> [Provided data]:
(** * Moho: calendar entries, their occurrence arithmetic, the CSV line
      parser and the query layer of [src/index.ts].

    The TypeScript code is a thin layer over the ECMAScript [Date] object,
    so the development has three parts:

    - [JSDate]: the [Date] abstract operations of ECMA-262 (Day,
      YearFromTime, MonthFromTime, DateFromTime, WeekDay, MakeDay, MakeDate,
      TimeClip), the constructor [new Date(y, m, d)], the getters and
      [setDate];
    - [JSString]: the string primitives used by the parser ([split],
      [trim], [includes], [endsWith], [parseInt]);
    - [Moho]: the entry classes, [parseCSVLine] and the query functions.

    Modelling conventions.
    - A JavaScript [number] is an integer [Z]; where the code can meet
      [NaN] (a getter of an invalid [Date], a failed [parseInt]) the type
      is [Num = option Z] and [None] is [NaN].
    - A [Date] is its time value in milliseconds, [None] for Invalid Date.
    - The local time zone is UTC with no daylight saving, so
      [LocalTime(t) = t = UTC(t)].
    - Strings are [string]: sequences of characters with codes below
      256. *)

From Stdlib Require Import ZArith List String Ascii Bool Lia Sorted Permutation.
Import ListNotations.

Open Scope Z_scope.

(* ================================================================== *)
(** * ECMAScript numbers and dates *)
(* ================================================================== *)

Module JSDate.

(** A number that may be [NaN]. *)
Definition Num : Type := option Z.

Definition NaN : Num := None.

> [Activity]:
Your answer must be an exact copy of every record.

> [Result of this exercise]:
(** * Moho: calendar entries, their occurrence arithmetic, the CSV line
      parser and the query layer of [src/index.ts].

    The TypeScript code is a thin layer over the ECMAScript [Date] object,
    so the development has three parts:

    - [JSDate]: the [Date] abstract operations of ECMA-262 (Day,
      YearFromTime, MonthFromTime, DateFromTime, WeekDay, MakeDay, MakeDate,
      TimeClip), the constructor [new Date(y, m, d)], the getters and
      [setDate];
    - [JSString]: the string primitives used by the parser ([split],
      [trim], [includes], [endsWith], [parseInt]);
    - [Moho]: the entry classes, [parseCSVLine] and the query functions.

    Modelling conventions.
    - A JavaScript [number] is an integer [Z]; where the code can meet
      [NaN] (a getter of an invalid [Date], a failed [parseInt]) the type
      is [Num = option Z] and [None] is [NaN].
    - A [Date] is its time value in milliseconds, [None] for Invalid Date.
    - The local time zone is UTC with no daylight saving, so
      [LocalTime(t) = t = UTC(t)].
    - Strings are [string]: sequences of characters with codes below
      256. *)

From Stdlib Require Import ZArith List String Ascii Bool Lia Sorted Permutation.
Import ListNotations.

Open Scope Z_scope.

(* ================================================================== *)
(** * ECMAScript numbers and dates *)
(* ================================================================== *)

Module JSDate.

(** A number that may be [NaN]. *)
Definition Num : Type := option Z.

Definition NaN : Num := None.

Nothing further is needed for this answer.